US legal discovery is an horrendous nightmare

Pray, pray you don't get involved in it

By Chris Mellor

AMD is litigating against Intel, in case you hadn't noticed, in an anti-trust action. As part of the preparation for the court hearing, scheduled some time in 2009, Intel has had to turn over documents to AMD. The amount of documentation involved is just staggering. According to a report Intel has so far delivered 17 million pages of documents to AMD. Tens of millions of pages of documentation will eventually have to be delivered to AMD. The cost to Intel of preparing these tens of millions of pages will run into millions of dollars. Hundreds of its employees will be involved.

An insight into that has been given by admissions by Intel that it may have inadvertently deleted e-mails pertaining to the case which it now cannot deliver to AMD. There were 1,027 employees identified by Intel as holding potentially relevant information. They should all have been contacted so that all this information was preserved for the discovery team. During its discovery process Intel realised that 400 employees who had this potentially relevant information were not told to preserve it.

Standard Intel e-mail operating procedures ran unchanged in their cases.

According to a Daily Tech report: "Intel's current email system automatically purges emails sent or received by its employees every 35 days. Senior executive data is purged every 45 to 60 days. Additionally, Intel's backup system recycles every other cycle -- immediately overwriting any backup data during tape rotation."

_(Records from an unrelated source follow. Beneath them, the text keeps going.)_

(* ===== verification/GateStop.v ===== *)
(** * internal/gateway/session/network.go: accepting clients and stopping

    [StartWSServer] and [handleClient] turn connections into sessions, [GracefulStop] refuses
    new ones, closes the sessions shard by shard and waits for their goroutines. A session is
    the system of [Session.v]; here many of them run next to [GracefulStop], and [start] and
    [onLoopExit] are split where they touch the wait group. *)

From S2P Require Import Prelude SwapQueue Sharded Session.

(** ** Where a client comes from *)

Section SplitHostPort.
Abbreviation chars := (list Ascii.ascii).
Definition cColon : Ascii.ascii := Ascii.ascii_of_nat 58.
Definition cOpen : Ascii.ascii := Ascii.ascii_of_nat 91.
Definition cClose : Ascii.ascii := Ascii.ascii_of_nat 93.

(** [net.SplitHostPort]: what is before the last colon and behind it, with the brackets of an
    IPv6 address taken off. *)
Fixpoint indexByte (c : Ascii.ascii) (s : chars) : option nat :=
  match s with [] => None | a :: s => if Ascii.eqb a c then Some 0%nat else S <$> indexByte c s end.
Definition lastIndex (c : Ascii.ascii) (s : chars) : option nat :=
  (λ i, (length s - S i)%nat) <$> indexByte c (reverse s).

Definition SplitHostPort (hostport : chars) : option (chars * chars) :=
  i ← lastIndex cColon hostport;
  '(host, j, k) ← (if decide (hostport !! 0%nat = Some cOpen)
    then ec ← indexByte cClose hostport;
         if decide (S ec = i) then Some (take (ec - 1) (drop 1 hostport), 1%nat, S ec) else None
    else let host := take i hostport in
         if indexByte cColon host is Some _ then None else Some (host, 0%nat, 0%nat));
  if indexByte cOpen (drop j hostport) is Some _ then None
  else if indexByte cClose (drop k hostport) is Some _ then None
  else Some (host, drop (S i) hostport).

(** How the addresses of TCP connections are written. *)
Definition JoinHostPort (host port : chars) : chars :=
  if indexByte cColon host is Some _ then cOpen :: host ++ cClose :: cColon :: port else host ++ cColon :: port.

Lemma marks_differ : (cOpen ≠ cClose ∧ cOpen ≠ cColon) ∧ cClose ≠ cColon.
Proof. vm_compute. repeat split; congruence. Qed.

Lemma indexByte_None c s : indexByte c s = None ↔ c ∉ s.
Proof.
  induction s as [|a s IH]; cbn; [split; [intros _ ?%elem_of_nil; done|done]|].
  destruct (Ascii.eqb_spec a c) as [->|Hn]; [split; [done|intros H; destruct H; by left]|].
  rewrite fmap_None, IH, not_elem_of_cons. intuition congruence.
Qed.

Lemma indexByte_app c s t : c ∉ s → indexByte c (s ++ t) = (λ i, (length s + i)%nat) <$> indexByte c t.
Proof.
  induction s as [|a s IH]; intros Hs; cbn; [by destruct (indexByte c t)|].
  apply not_elem_of_cons in Hs as [Ha Hs]. destruct (Ascii.eqb_spec a c) as [->|_]; [done|].
  rewrite IH by done. by destruct (indexByte c t).
Qed.

Lemma lastIndex_app c s t : c ∉ t → lastIndex c (s ++ c :: t) = Some (length s).
Proof.
  intros Ht. unfold lastIndex. rewrite reverse_app, reverse_cons, <- app_assoc, indexByte_app by by rewrite elem_of_reverse.
  cbn. rewrite Ascii.eqb_refl. cbn. f_equal. rewrite length_reverse, length_app. cbn. lia.
Qed.

(** The address of a connection is always split: neither part of it has brackets, and the
    port no colon. *)
Lemma SplitHostPort_join host port :
  cOpen ∉ host → cClose ∉ host → cOpen ∉ port → cClose ∉ port → cColon ∉ port →
  SplitHostPort (JoinHostPort host port) = Some (host, port).
Proof.
  intros Ho Hc Po Pc Pp. pose proof marks_differ. unfold JoinHostPort, SplitHostPort. destruct (indexByte cColon host) as [n|] eqn:Ei.
  - replace (cOpen :: host ++ cClose :: cColon :: port) with ((cOpen :: host ++ [cClose]) ++ cColon :: port)
      by (by cbn; rewrite <- app_assoc).
    rewrite lastIndex_app by done. cbn [mbind option_bind]. rewrite decide_True by done.
    assert (El : length (cOpen :: host ++ [cClose]) = S (S (length host))) by (cbn; rewrite length_app; cbn; lia).
    replace ((cOpen :: host ++ [cClose]) ++ cColon :: port) with ((cOpen :: host) ++ cClose :: cColon :: port)
      by (by cbn; rewrite <- app_assoc).
    rewrite indexByte_app by (apply not_elem_of_cons; split; [done|exact Hc]). cbn [indexByte]. rewrite Ascii.eqb_refl.
    cbn [fmap option_fmap option_map mbind option_bind]. rewrite decide_True by (rewrite El; cbn; lia).
    cbn [length Nat.sub app drop]. rewrite !Nat.add_0_r.
    assert (Ed : ∀ k, drop (k + length host) (host ++ cClose :: cColon :: port) = drop k (cClose :: cColon :: port)).
    { intros k. rewrite drop_app_ge by lia. f_equal. lia. }
    rewrite length_app. cbn [length]. rewrite (Nat.add_comm (length host) 1).
    change (S (1 + length host)) with (2 + length host)%nat. rewrite Ed. cbn [mbind option_bind drop].
    change (S (length host)) with (1 + length host)%nat. rewrite Ed. cbn [drop].
    rewrite !(proj2 (indexByte_None _ _)) by (rewrite ?drop_0, ?not_elem_of_app, ?not_elem_of_cons; tauto).
    rewrite ?drop_0, take_app_length' by lia. done.
  - apply indexByte_None in Ei. rewrite lastIndex_app by done. cbn [mbind option_bind].
    assert (Eh : (host ++ cColon :: port) !! 0%nat ≠ Some cOpen).
    { destruct host as [|a host]; cbn; [done|]. intros [= ->]. destruct Ho. by left. }
    rewrite decide_False by done. rewrite take_app_length. rewrite (proj2 (indexByte_None _ _)) by done.
    cbn [mbind option_bind drop]. rewrite !(proj2 (indexByte_None _ _)) by (rewrite ?drop_0, ?not_elem_of_app, ?not_elem_of_cons; tauto).
    rewrite drop_app_ge by lia. replace (S (length host) - length host)%nat with 1%nat by lia. done.
Qed.
End SplitHostPort.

Some of them may be recoverable from backup tapes or other employees. Naturally, finding them in un-indexed backup tapes will make huge numbers of man-hours as possible tapes are mounted and their contents exhaustively restored and checked.

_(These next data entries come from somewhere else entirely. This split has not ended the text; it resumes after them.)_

(* ===== verification/RoleSend.v ===== *)
(** * internal/game/role/role.go: what a role sends, and how its client gets it

    [SendS], [Send] and [Disconnect] of a role, over the senders of [Sender.v]; and the way
    of a message from the role over the bus and the gateway's session to the client's
    connection. *)

From S2P Require Import Prelude Gmsg SwapQueue Batcher DataBus Proto Sender Sharded Session Role.

Section RoleSend.
Context `{Sonyflake} {M : Type} `{VTMessage M} {C : Type}.
Context (cap : Z) (stale bstale : Z → bytes) (debug : bool).


(** A message whose type has no client id is logged and dropped. *)
Definition SendS (pick : option nat) (msg : M) (r : Role C) (st : sendState) : option sendState :=
  match GetMsgIDS2C msg with
  | None => Some st
  | Some msgID => sendToClient cap stale bstale pick msgID msg (r_SesID r) (r_ID r) st
  end.

(** In debug builds the id must be the one registered for the message's type. *)
Definition Send (pick : option nat) (msgID : Z) (msg : M) (r : Role C) (st : sendState) : option sendState :=
  if debug then
    match GetMsgIDS2C msg with
    | None => Some st
    | Some realMsgID =>
        if decide (realMsgID ≠ msgID) then Some st
        else sendToClient cap stale bstale pick msgID msg (r_SesID r) (r_ID r) st
    end
  else sendToClient cap stale bstale pick msgID msg (r_SesID r) (r_ID r) st.

(** [gtDisconnect] builds the message [S2SS2GtDisconnect] of a session and a reason. *)
Definition Disconnect (gtDisconnect : Z → Z → M) (pick : option nat) (why : Z) (r : Role C) (st : sendState) : option sendState :=
  SendToGate cap stale bstale debug pick 20 (gtDisconnect (r_SesID r) why) (r_SesID r) st.

(** ** Any sends of any roles *)

Inductive roleOp := RSendS (r : Role C) (msg : M) | RSend (r : Role C) (msgID : Z) (msg : M).

Definition roleDo (st : sendState) (o : option nat * roleOp) : option sendState :=
  match o.2 with
  | RSendS r m => SendS o.1 m r st
  | RSend r id m => Send o.1 id m r st
  end.

Definition roleRun (ops : list (option nat * roleOp)) (st : option sendState) : option sendState :=
  fold_left (λ st o, st ← st; roleDo st o) ops st.

(** The session, the role, the id and the message of a send that goes out. *)
Definition goesOut (o : roleOp) : option (Z * Z * (Z * M)) :=
  match o with
  | RSendS r m => (λ id, (r_SesID r, r_ID r, (id, m))) <$> GetMsgIDS2C m
  | RSend r id m => if debug then match GetMsgIDS2C m with
                                  | Some real => if decide (real = id) then Some (r_SesID r, r_ID r, (id, m)) else None
                                  | None => None
                                  end else Some (r_SesID r, r_ID r, (id, m))
  end.

Definition toSendOp (o : option nat * roleOp) : option (option nat * sendOp (M := M)) :=
  '(ses, rid, (id, m)) ← goesOut o.2; Some (o.1, OpClient id m ses rid).

Lemma roleDo_send st o :
  roleDo st o = match toSendOp o with Some so => sendDo cap stale bstale debug st so | None => Some st end.
Proof.
  destruct o as [pick [r m|r id m]]; unfold toSendOp, roleDo; cbn [fst snd goesOut].
  - unfold SendS. by destruct (GetMsgIDS2C m).
  - unfold Send. destruct debug; [|done]. destruct (GetMsgIDS2C m) as [real|]; [|done].
    destruct (decide (real = id)) as [->|Hn]; [by rewrite decide_False by auto|by rewrite decide_True].
Qed.

Lemma roleRun_send ops st : roleRun ops (Some st) = sendRun cap stale bstale debug (omap toSendOp ops) (Some st).
Proof.
  revert st. induction ops as [|o ops IH]; intros st; [done|]. unfold roleRun. cbn [fold_left mbind option_bind omap list_omap].
  rewrite roleDo_send. destruct (toSendOp o) as [so|]; [|apply IH].
  unfold sendRun. cbn [fold_left mbind option_bind]. destruct (sendDo cap stale bstale debug st so) as [st'|]; [apply IH|].
  transitivity (@None sendState); [|symmetry].
  - clear. induction ops as [|o ops IH]; [done|apply IH].
  - clear. induction (omap toSendOp ops) as [|o l IH]; [done|apply IH].
Qed.

(** What the roles send session [id], as ids and messages. *)
Definition sentToSession (id : Z) (ops : list (option nat * roleOp)) : list (Z * M) :=
  omap (λ o, '(ses, _, x) ← goesOut o.2; if decide (ses = id) then Some x else None) ops.

(** ** What is on the gateway's subject *)

Let bops (ops : list (option nat * roleOp)) : list busOp :=
  omap (λ o, opBus debug o.2 (encoding bstale (opMsg o.2))) (omap toSendOp ops).

Lemma bops_ok ops : Forall opOk (bops ops).
Proof.
  induction ops as [|o ops IH]; [constructor|]. unfold bops in *. cbn [omap list_omap]. unfold toSendOp at 1.
  destruct (goesOut o.2) as [[[ses rid] [id m]]|]; cbn [mbind option_bind]; [|exact IH].
  cbn [omap list_omap opBus fst snd]. constructor; [|exact IH]. cbn. apply Z.mod_pos_bound. lia.
Qed.

(** Of the messages for the gateway of session [id], those for [id] are what the roles sent it. *)
Lemma role_targets si id ops :
  let k := KNode Server_Gateway (GateIDFromSesID id) in
  Forall msg_wf (sentTo Server_Game si k (bops ops)) →
  Forall (λ x, Flag x.1 = Forward ∧ 0 ≤ SesID x.1 ∧ is_u32 (MsgID x.1))
    (targets bstale debug Server_Game si k (omap toSendOp ops)) ∧
  omap (λ x, if decide (SesID x.1 = id) then Some (MsgID x.1, x.2) else None)
    (targets bstale debug Server_Game si k (omap toSendOp ops)) = sentToSession id ops.
Proof.
  intros k. induction ops as [|o ops IH]; [split; [constructor|done]|]. unfold bops, sentToSession, targets, sentTo in *.
  cbn [omap list_omap]. assert (Et : toSendOp o = '(ses, rid, (i, m)) ← goesOut o.2; Some (o.1, OpClient i m ses rid)) by done.
  destruct (goesOut o.2) as [[[ses rid] [i m]]|]; cbn [mbind option_bind] in *; rewrite Et; [|exact IH].
  cbn [omap list_omap opBus opMsg opTarget fst snd mbind option_bind].
  destruct (decide (KNode Server_Gateway (GateIDFromSesID ses) = k)) as [Ek|Hk].
  - intros Hw. apply Forall_cons_1 in Hw as [[Hh _] Hw]. destruct (IH Hw) as [H1 H2]. split.
    + constructor; [|exact H1]. cbn. cbn in Hh. unfold head_wf in Hh. cbn in Hh. width.
    + cbn [omap list_omap msg_head SesID MsgID fst snd]. rewrite H2. by case_decide.
  - intros Hw. destruct (IH Hw) as [H1 H2]. split; [exact H1|]. rewrite H2.
    rewrite decide_False; [done|]. by intros ->.
Qed.

End RoleSend.

(** The payloads a gateway gets for a session, given what arrives. *)
Lemma arrived_for_session {M} `{VTMessage M} reply id (xs : list (Head * M)) ms :
  Forall2 (arrives reply) xs ms →
  Forall (λ x, Flag x.1 = Forward ∧ 0 ≤ SesID x.1 ∧ is_u32 (MsgID x.1)) xs →
  Forall (λ c, Flag (msg_head c) = Forward ∧ 0 ≤ SesID (msg_head c)) ms ∧
  Forall2 (λ y p, ∃ d, decode p = Some (Ok (y.1, d)) ∧ UnmarshalVT (new_msg (msg_type y.2)) d = (y.2, None))
    (omap (λ x, if decide (SesID x.1 = id) then Some (MsgID x.1, x.2) else None) xs) (packet <$> forSession id ms).
Proof.
  induction 1 as [|x m xs ms (Eh & _ & Hu) _ IH]; intros Hf; [split; constructor|].
  apply Forall_cons_1 in Hf as [(Hfl & Hs & Hid) Hf]. destruct (IH Hf) as [H1 H2]. rewrite <- Eh in Hfl, Hs, Hid.
  split; [by constructor|]. unfold forSession in *. cbn [omap list_omap]. rewrite <- Eh. case_decide; [|exact H2].
  cbn [fmap list_fmap]. constructor; [|exact H2]. exists (msg_data m). split; [|exact Hu]. by apply decode_frame.
Qed.

(** C12. What a role sends, its client reads: after any sends of the roles of a game server,
    with every publication of the bus accepted and the session open, the gateway of session
    [id] receives over the bus and puts into the session's queue the messages the roles sent
    to [id], in order, as far as the queue has room (beyond its bound they are refused and
    logged); the session then writes to the connection what was queued before and these
    messages, in order, up to a failing write. Every packet carries the id registered for
    (or, in a release build, given with) the message and parses back to it. A message whose
    id does not check is not sent. Messages are assumed to be encodable and their heads to
    fit their widths. *)
Theorem role_messages_reach_client `{Sonyflake} {M} `{VTLaws M} {C} cap stale bstale debug si
    (ops : list (option nat * roleOp (M := M) (C := C))) reply growcap route id t m s c :
  buffSize ≤ cap → (∀ n, 0 ≤ n → len (stale n) = n) → (∀ n, 0 ≤ n → len (bstale n) = n) →
  (∀ buf (m : M), len buf = SizeVT m → is_ok (MarshalToSizedBufferVT m buf) = true) →
  let k := KNode Server_Gateway (GateIDFromSesID id) in
  let queued := packet <$> write (s_out s) in
  let sent := take (room s) (sentToSession debug id ops) in
  in_table k →
  Forall msg_wf (sentTo Server_Game si k (omap (λ o, opBus debug o.2 (encoding bstale (opMsg o.2))) (omap (toSendOp debug) ops))) →
  refines SessionTable.shardCount t m → m !! id = Some s → closed (s_out s) = false →
  ∃ p bs ms t' m' s' s'' c' err pk,
    roleRun cap stale bstale debug ops (Some (BufPool512, freshBus Server_Game si)) = Some (p, bs) ∧
    mjoin <$> mapM (received reply) (on_subject (subject_of k) (published (λ _, true) (bus_wire (DataBus.Close bs)))) = Some ms ∧
    serverMsgs growcap route ms (Some t) = Some t' ∧ refines SessionTable.shardCount t' m' ∧ m' !! id = Some s' ∧
    drainAndWrite s' c = (s'', c', err) ∧
    written c' = written c ++ take (taken c (length (queued ++ pk))) (queued ++ pk) ∧
    (err = None ↔ taken c (length (queued ++ pk)) = length (queued ++ pk)) ∧
    Forall2 (λ x p, ∃ d, decode p = Some (Ok (x.1, d)) ∧ UnmarshalVT (new_msg (msg_type x.2)) d = (x.2, None)) sent pk.
Proof.
  intros Hcap Hst Hbs Hm k queued sent Hk Hw Hr Hs Hc.
  destruct (role_targets bstale debug si id ops Hw) as [Hf Hsent].
  destruct (sendRun_delivers cap stale bstale debug Hbs Hm Hcap Hst Server_Game si (omap (toSendOp debug) ops) k reply)
    as (p & bs & ms & E1 & E2 & Har); [apply bops_ok|done|by eexists|done|].
  destruct (arrived_for_session reply id _ ms Har Hf) as [Hfw Hpk]. fold k in Hsent. rewrite Hsent in Hpk.
  destruct (serverMsgs_full growcap route id ms t m s) as (t' & m' & s' & E3 & Hr' & Hs' & Hw'); [done..|].
  destruct (drainAndWrite_spec s' c) as (s'' & c' & err & E4 & _ & _ & Hwr & He).
  assert (Hq : packet <$> write (s_out s') = queued ++ take (room s) (packet <$> forSession id ms)) by (by rewrite Hw', fmap_app, fmap_take).
  assert (Hl : length (write (s_out s')) = length (queued ++ take (room s) (packet <$> forSession id ms))) by (by rewrite <- Hq, length_fmap).
  rewrite Hq, Hl in Hwr. rewrite Hl in He.
  exists p, bs, ms, t', m', s', s'', c', err, (take (room s) (packet <$> forSession id ms)).
  rewrite roleRun_send. splits; try done. by apply Forall2_take.
Qed.

Definition demoSender (id ses : Z) : Role unit :=
  mkRole id ses [] (mkRD id 0 0 0 0 0 0 EmptyString) 0 0 0 0 0 0 false false.
Definition demoRoleOps : list (option nat * roleOp (M := demoMsg) (C := unit)) :=
  let r := demoSender 6 (Gen 3 9) in
  [(None, RSendS r ("S2CEcho", [true; false])); (Some 0%nat, RSend r 101 ("S2CEcho", [true]));
   (None, RSend (demoSender 7 (Gen 3 10)) 101 ("S2CLogin", [])); (Some 0%nat, RSend r 101 ("S2CLogin", [true]))].

Lemma role_messages_reach_client_witness :
  sentToSession true (Gen 3 9) demoRoleOps = [(106, ("S2CEcho", [true; false])); (101, ("S2CLogin", [true]))] ∧
  ∃ p bs s' s'' c' err,
    roleRun buffSize zeros zeros true demoRoleOps (Some (BufPool512, freshBus Server_Game 1)) = Some (p, bs) ∧
    drainAndWrite s' (mkConn [] None) = (s'', c', err) ∧ err = None ∧ length (written c') = 2%nat ∧
    Forall2 (λ x p, ∃ d, decode p = Some (Ok (x.1, d)) ∧ UnmarshalVT (new_msg (msg_type x.2)) d = (x.2, None))
      (sentToSession true (Gen 3 9) demoRoleOps) (written c').
Proof.
  split; [vm_compute; reflexivity|].
  destruct (role_messages_reach_client buffSize zeros zeros true 1 demoRoleOps "r" (λ _ n, n) (λ _ t, Some t) (Gen 3 9)
    (default [] (SessionTable.Add (Gen 3 9) (start 16 (Gen 3 9)) SessionTable.init)) (<[Gen 3 9 := start 16 (Gen 3 9)]> ∅)
    (start 16 (Gen 3 9)) (mkConn [] None))
    as (p & bs & ms & t' & m' & s' & s'' & c' & err & pk & E1 & _ & _ & _ & _ & E4 & Hw & He & Hpk).
  - done.
  - exact len_zeros.
  - exact len_zeros.
  - intros buf m Hl. cbn in *. by rewrite decide_False by lia.
  - vm_compute. reflexivity.
  - dec.
  - destruct (sAdd_refines SessionTable.shardCount SessionTable.init (∅ : gmap Z Session) (Gen 3 9) (start 16 (Gen 3 9)))
      as (t1 & E1 & Hr); [done|done|by apply mkShards_refines|].
    unfold SessionTable.Add. rewrite E1. exact Hr.
  - apply lookup_insert_eq.
  - done.
  - cbn zeta in Hw, He, Hpk. change (write (s_out (start 16 (Gen 3 9)))) with (@nil MsgSend) in Hw, He.
    rewrite fmap_nil, app_nil_l in Hw, He. pose proof (Forall2_length _ _ _ Hpk) as Hl. cbn [written app] in Hw.
    rewrite take_ge in Hpk, Hl by (vm_compute; lia).
    rewrite take_ge in Hw by (rewrite <- Hl; vm_compute; lia). exists p, bs, s', s'', c', err. rewrite Hw.
    splits; [exact E1|exact E4|apply He; rewrite <- Hl; vm_compute; reflexivity|rewrite <- Hl; vm_compute; reflexivity|exact Hpk].
Defined.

Intel may receive a fine for this lapse if the court views it as unreasonable behaviour. AMD will press the court to impose changes on Intel's existing information preservation procedures. Kicking its opponent when it's down with legally-authorised boots? Oh, yes please.

Tens of millions of documents; one thousand-plus employees - think of the management time and overall expense involved in this. The US courts are like the terminator; they absolutely will not stop, ever, and demand priority to their requests over every other activity. Think millions of dollars.

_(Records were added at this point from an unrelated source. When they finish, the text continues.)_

Definition comp_hook (h : hook) (c : comp) : option comp :=
  match c, h with
  | CExample d, HOnline => Some (CExample (example_Online d))
  | CExample d, HOffline => CExample <$> example_Offline d
  | CExample d, HTick => Some (CExample (example_OnTick d))
  | CDebug d, HOnline => Some (CDebug (debug_Online d))
  | CDebug d, HOffline => CDebug <$> debug_Offline d
  | _, _ => Some c
  end.

(** The hook of the component in a slot, where it does not panic. *)
Definition callC (i : nat) (h : hook) (now : Z) (r : Role comp) : Role comp :=
  match r_Comps r !! i with
  | Some (Some c) => set_Comps (<[i := Some (default c (comp_hook h c))]> (r_Comps r)) r
  | _ => r
  end.
Definition panics (h : hook) (v : option comp) : bool :=
  match v with Some c => bool_decide (comp_hook h c = None) | None => false end.

(** ** The life of a role *)

(** [component.Create]. *)
Definition create_Create : list (option comp) := Role.Create (CExample example_New) CEmpty (CDebug debug_New).

Section Life.
Context `{Calendar} (mD : RoleData → result string) (mC : comp → result string).
Context (conf : TimeConf) (sv : DataToSave → bool → bool).

(** What happens while a role is online. *)
Inductive rturn := TTick (now cur : Z) | THeartBeat (now : Z) | TEcho.
Definition turnR (r : Role comp) (t : rturn) : Role comp :=
  match t with
  | TTick now cur => (OnTick mD mC callC conf sv now cur r).1
  | THeartBeat now => onHeartBeat now r
  | TEcho => r
  end.

Definition session (now cur : Z) (ts : list rturn) (r : Role comp) : Role comp :=
  fold_left turnR ts (Role.Online mD mC callC conf sv now cur r).1.

(** The deferred function of [Run]: [None] when a component panics in [Offline]; then the role is not unregistered, its data
    not handed to the logon service, nobody is told, and [Wait] is never done. *)
Definition run_Offline (now : Z) (r : Role comp) : option (Role comp * list notice) :=
  if existsb (panics HOffline) (r_Comps r) then None else Some (Role.Offline mD mC callC now r).

(** ** The counters *)

(** A role with the components of the factory and these counters. *)
Definition counted (r : Role comp) (eon eoff don doff : Z) : Prop :=
  ∃ a d, r_Comps r = Role.Create (CExample a) CEmpty (CDebug d) ∧
    ex_OnlineCnt a = eon ∧ ex_OfflineCnt a = eoff ∧ db_OnlineCnt d = don ∧ db_OfflineCnt d = doff.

Additional storage spend is already happening; Intel is installing a new e-mail archiving system to end the current dependence on backup tapes and individual employee actions.

What this means for business and any organisation with US operations or activities that could come under the auspices of the US legal system, is that they should get a comprehensive e-mail archiving system in place. They should also have a comprehensive and up-to-date index of all their unstructured information, its contents, its type, and its location. Only with this in place can you respond well to a US legal discovery request and provide a list of what documents and e-mails your organisation holds that are relevant to the request and can be produced.

Once a discovery activity us under way then you must have an effective means of preventing deletion of such documents.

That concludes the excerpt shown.